### INFORMATION SHOWN ###

(* ===== verification/MlKemDecap.v ===== *)
(** * ML-KEM: Algorithm 18 of FIPS 203

    Decapsulation specified without the code: K-PKE encryption and decryption on
    polynomials modulo [X^256 + 1] and [q] (Algorithms 14 and 15), the functions G, J and PRF
    as digests of concatenated strings, the codings and roundings by their formulas; and
    the proof that [ossl_ml_kem_decap] computes it, implicit rejection included. *)
From S2P Require Import Prelude.
From S2P Require Import ByteOrder.
From S2P Require Import ZSum.
From S2P Require Import BitPack.
From S2P Require Import Result.
From S2P Require Import ModCong.
From S2P Require Import Transform.
From S2P Require Import NttPass.
From S2P Require Import MlKemField.
From S2P Require Import MlKemNtt.
From S2P Require Import MlKemCode.
From S2P Require Import MlKemHash.
From S2P Require Import MlKemPke.
From S2P Require Import MlKemKey.
From S2P Require Import MlKemKeySpec.
From S2P Require Import MlKemSpec.

#[local] Opaque zsum scalar_ntt scalar_inverse_ntt.

(** ** The specification *)

Section Fips203.
Context `{KD : KemDigest}.

(** The digest of a string: of fixed length, or the first [n] bytes. *)
Definition digest (md : KEM_MD) (x : list Z) : option (list Z) := c ← EVP_DigestInit_ex md; c ← EVP_DigestUpdate c x; EVP_DigestFinal_ex c.
Definition xof (md : KEM_MD) (x : list Z) (n : Z) : option (list Z) := c ← EVP_DigestInit_ex md; c ← EVP_DigestUpdate c x; EVP_DigestFinalXOF c n.
Definition G (x : list Z) : option (list Z) := digest SHA3_512 x.
Definition J (x : list Z) : option (list Z) := xof SHAKE256 x 32.
Definition PRF (eta : nat) (s : list Z) (b : Z) : option (list Z) := xof SHAKE256 (s ++ [b]) (64 * Z.of_nat eta).

(** [p] holds the transform of [f]: its pair [j] is [f] modulo [X^2 - 17^(2 BitRev7(j) + 1)]. *)
Definition transform (p : scalar) (f : Z -> Z) : Prop :=
  forall c j, 0 <= c < 2 -> 0 <= j < 128 -> coeff p (2 * j + c) ≡ₖ evaln 128 (part c f) (17 ^ (2 * BitRev7 j + 1)).
(** [x] is the reduced polynomial congruent to [f]. *)
Definition reduced (x : scalar) (f : Z -> Z) : Prop := zlen x = 256 /\ forall k, 0 <= k < 256 -> coeff x k = f k mod 3329.
(** [eta1] of the parameter set. *)
Definition eta1 (vinfo : ML_KEM_VINFO) : nat := if vi_rank vinfo =? 2 then 3 else 2.
(** The polynomial sampled for the counter [b]. *)
Definition sampled (eta : nat) (r : list Z) (b : Z) (x : scalar) : Prop := exists bs, PRF eta r b = Some bs /\ x = SamplePolyCBD eta bs.

(** Algorithm 14; [a] and [t] hold the transforms of [F], the transpose of the matrix (as the
    key stores it), and of [ft], the vector of the public key. *)
Definition K_PKE_Encrypt (vinfo : ML_KEM_VINFO) (t a : list scalar) (msg r c : list Z) : Prop :=
  let k := vi_rank vinfo in
  exists ft F y e1 e2 u v,
    (forall i, 0 <= i < k -> transform (entry t i) (ft i)) /\
    (forall i j, 0 <= i < k -> 0 <= j < k -> transform (entry a (i * k + j)) (F i j)) /\
    (forall i, 0 <= i < k -> sampled (eta1 vinfo) r i (entry y i)) /\
    (forall i, 0 <= i < k -> sampled 2 r (k + i) (entry e1 i)) /\
    sampled 2 r (2 * k) e2 /\
    (forall i, 0 <= i < k -> reduced (u i) (fun x => zsum (fun j => pmul (F i j) (coeff (entry y j)) x) (Z.to_nat k) + coeff (entry e1 i) x)) /\
    reduced v (fun x => zsum (fun j => pmul (ft j) (coeff (entry y j)) x) (Z.to_nat k) + coeff e2 x + Decompress 1 (coeff (bit_unpack 1 256 msg) x)) /\
    c = mjoin ((fun i => bit_pack (vi_du vinfo) (Compress (vi_du vinfo) <$> u i)) <$> seqZ 0 k) ++ bit_pack (vi_dv vinfo) (Compress (vi_dv vinfo) <$> v).
(** Algorithm 15; [s] holds the transform of [fs], the vector of the private key. *)
Definition K_PKE_Decrypt (vinfo : ML_KEM_VINFO) (s : list scalar) (c m : list Z) : Prop :=
  let k := vi_rank vinfo in
  let du := vi_du vinfo in
  let dv := vi_dv vinfo in
  let u i := Decompress du <$> bit_unpack du 256 (slice c (32 * du * i) (32 * du)) in
  let v := Decompress dv <$> bit_unpack dv 256 (slice c (32 * du * k) (32 * dv)) in
  exists fs w,
    (forall i, 0 <= i < k -> transform (entry s i) (fs i)) /\
    reduced w (fun x => coeff v x - zsum (fun i => pmul (fs i) (coeff (u i)) x) (Z.to_nat k)) /\
    m = bit_pack 1 (Compress 1 <$> w).
(** Algorithm 18 on the parts of a private key: [K] is the result for the ciphertext [c]. *)
Definition Decaps_internal (vinfo : ML_KEM_VINFO) (s t a : list scalar) (h z c K : list Z) : Prop :=
  exists m Kr kbar c',
    K_PKE_Decrypt vinfo s c m /\ G (m ++ h) = Some Kr /\ J (z ++ c) = Some kbar /\
    K_PKE_Encrypt vinfo t a m (slice Kr 32 32) c' /\
    K = if bool_decide (c = c') then slice Kr 0 32 else kbar.
End Fips203.

(** ** The code computes it *)

Section Refines.
Context `{KL : KemDigestLaws} `{FU : Fuel} `{EL : KemEnvLaws}.

Lemma evaln_cong n f r r' : r ≡ₖ r' -> evaln n f r ≡ₖ evaln n f r'.
Proof. intros Hc. unfold evaln. apply zsum_cong. intros i Hi. by rewrite (cong_pow r r' i) by (lia || done). Qed.
Lemma reps_transform p f : reps p f -> transform p f.
Proof.
  intros [_ Hp] c j Hc Hj. pose proof (Hp c Hc j Hj) as E. unfold part at 1 in E. rewrite E. unfold slots. rewrite HNTT_eval by done. apply evaln_cong. by apply mroot_fips.
Qed.
Lemma peq_reduced x f : scalar_ok x -> peq (coeff x) f -> reduced x f.
Proof.
  intros Hx Hf. pose proof Hx as [Hl _]. split; [done|]. intros k Hk. apply (cong_unique (q := ML_KEM_PRIME)); [by apply scalar_coeff|by apply Hf].
Qed.
Lemma compress_map x bits : scalar_ok x -> 1 <= bits <= 11 -> scalar_compress x bits = Compress bits <$> x.
Proof.
  intros [_ Hx] Hb. unfold scalar_compress. apply list_fmap_ext. intros i c Hc. apply compress_spec; [|done]. by apply (Forall_lookup_1 _ _ _ _ Hx Hc).
Qed.
Lemma decode_map b bits : bytes_ok b -> zlen b = 32 * bits -> 2 <= bits <= 11 ->
  scalar_decompress (scalar_decode b bits) bits = Decompress bits <$> bit_unpack bits 256 b /\ scalar_ok (scalar_decompress (scalar_decode b bits) bits).
Proof.
  intros Hok Hl Hb. rewrite scalar_decode_spec by (done || lia). pose proof (bit_unpack_digits bits 256 b ltac:(lia)) as Hd.
  split; [|apply scalar_decompress_ok; [apply bit_unpack_len|done|lia]].
  unfold scalar_decompress. apply list_fmap_ext. intros i c Hc. apply decompress_spec; [lia|]. exact (Forall_lookup_1 _ _ _ _ Hd Hc).
Qed.
Lemma decrypt_spec vinfo s c : is_variant vinfo -> vector_ok (vi_rank vinfo) s -> zlen c = ctext_bytes vinfo -> bytes_ok c ->
  K_PKE_Decrypt vinfo s c (decrypt_cpa vinfo s c).
Proof.
  intros Hvi Hs Hl Hok. destruct (variant_facts _ Hvi) as (Hr & Hdu & Hdv & Hub & _ & _ & _ & Hct). set (k := vi_rank vinfo) in *.
  set (du := vi_du vinfo) in *. set (dv := vi_dv vinfo) in *.
  assert (forall i, 0 <= i < k -> zlen (slice c (32 * du * i) (32 * du)) = 32 * du) as Hlu by (intros i Hi; apply slice_length; nia).
  assert (zlen (slice c (32 * du * k) (32 * dv)) = 32 * dv) as Hlv by (apply slice_length; nia).
  destruct (decode_map _ dv (slice_ok _ (32 * du * k) (32 * dv) Hok) Hlv ltac:(lia)) as [Ev Hv].
  assert (vreps k (vector_decode_decompress_ntt c du k) (fun i => coeff (Decompress du <$> bit_unpack du 256 (slice c (32 * du * i) (32 * du))))) as Hu.
  { split; [apply entries_len; lia|]. intros i Hi. unfold vector_decode_decompress_ntt. rewrite entry_entries by done.
    replace (du * DEGREE / 8) with (32 * du) by (change DEGREE with 256; dlia). replace (i * (32 * du)) with (32 * du * i) by lia.
    destruct (decode_map _ du (slice_ok _ (32 * du * i) (32 * du) Hok) (Hlu i Hi) ltac:(lia)) as [<- Hui]. by apply reps_ntt. }
  destruct (reps_inverse _ _ (inner_product_reps k s _ _ _ ltac:(lia) (vreps_of k s Hs) Hu)) as [Hmask Hmc].
  destruct (scalar_sub_ok _ _ Hv Hmask) as [Hw Hwc].
  exists (fun i => coeff (scalar_inverse_ntt (entry s i))). unfold decrypt_cpa. fold k du dv. unfold V_SCALAR_BYTES. change (DEGREE / 8) with 32.
  rewrite Hub. replace (k * (32 * du)) with (32 * du * k) by lia.  eexists. split_and!.
  - intros i Hi. apply reps_transform, (vreps_of k s Hs). done.
  - apply peq_reduced; [exact Hw|]. intros x Hx. rewrite (Hwc x Hx), (Hmc x Hx), Ev. done.
  - rewrite compress_map by (done || lia). destruct (scalar_compress_ok _ 1 Hw ltac:(lia)) as [Hlc Hdg]. rewrite compress_map in Hlc, Hdg by (done || lia).
    by apply scalar_encode_1_spec.
Qed.
(** ** Hashing *)

Lemma hash_g_spec x : hash_g x = G x.
Proof.
  unfold hash_g, G, digest, single_keccak. destruct (kem_init_ok SHA3_512) as (c & -> & Hc). cbn [mbind option_bind].
  destruct (kem_update_ok c x) as (c' & -> & Hc'). cbn [mbind option_bind]. rewrite Hc', Hc. cbn [EVP_MD_xof].
  destruct (kem_final_ok c') as (b & -> & Hl & _); [by rewrite Hc', Hc|]. cbn [mbind option_bind]. rewrite Hl, Hc', Hc. done.
Qed.
Lemma kdf_spec z c : zlen z = 32 -> kdf z c = J (z ++ c).
Proof.
  intros Hz. unfold kdf, J, xof. change ML_KEM_RANDOM_BYTES with 32. rewrite slice_whole by done.
  destruct (kem_init_ok SHAKE256) as (c0 & -> & _). cbn [mbind option_bind]. rewrite kem_update_app. by destruct (EVP_DigestUpdate c0 z).
Qed.
Lemma prf_spec eta s b : zlen s = 32 -> prf (64 * Z.of_nat eta) (s ++ [b]) = PRF eta s b.
Proof.
  intros Hs. unfold prf, PRF, xof, single_keccak. change (ML_KEM_RANDOM_BYTES + 1) with 33. rewrite slice_whole by (by rewrite zlen_app, Hs).
  destruct (kem_init_ok SHAKE256) as (c & -> & Hc). cbn [mbind option_bind]. destruct (kem_update_ok c (s ++ [b])) as (c' & -> & Hc'). cbn [mbind option_bind].
  by rewrite Hc', Hc.
Qed.
Lemma cbd_sampled eta r b x : zlen r = 32 -> eta = 2%nat /\ cbd_2 (r ++ [b]) = Some x \/ eta = 3%nat /\ cbd_3 (r ++ [b]) = Some x -> sampled eta r b x.
Proof.
  intros Hr [[-> E]|[-> E]].
  - destruct (cbd_2_ok (r ++ [b])) as (bs & Hp & Hc & _). exists bs. split; [by rewrite <- prf_spec|]. rewrite E in Hc. by injection Hc.
  - destruct (cbd_3_ok (r ++ [b])) as (bs & Hp & Hc & _). exists bs. split; [by rewrite <- prf_spec|]. rewrite E in Hc. by injection Hc.
Qed.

###

## EXERCISE OBJECTIVE:
Working from the records above, tally the lines that contain "Some" and give only the total.

## RESPONSE TO THE TASK:
3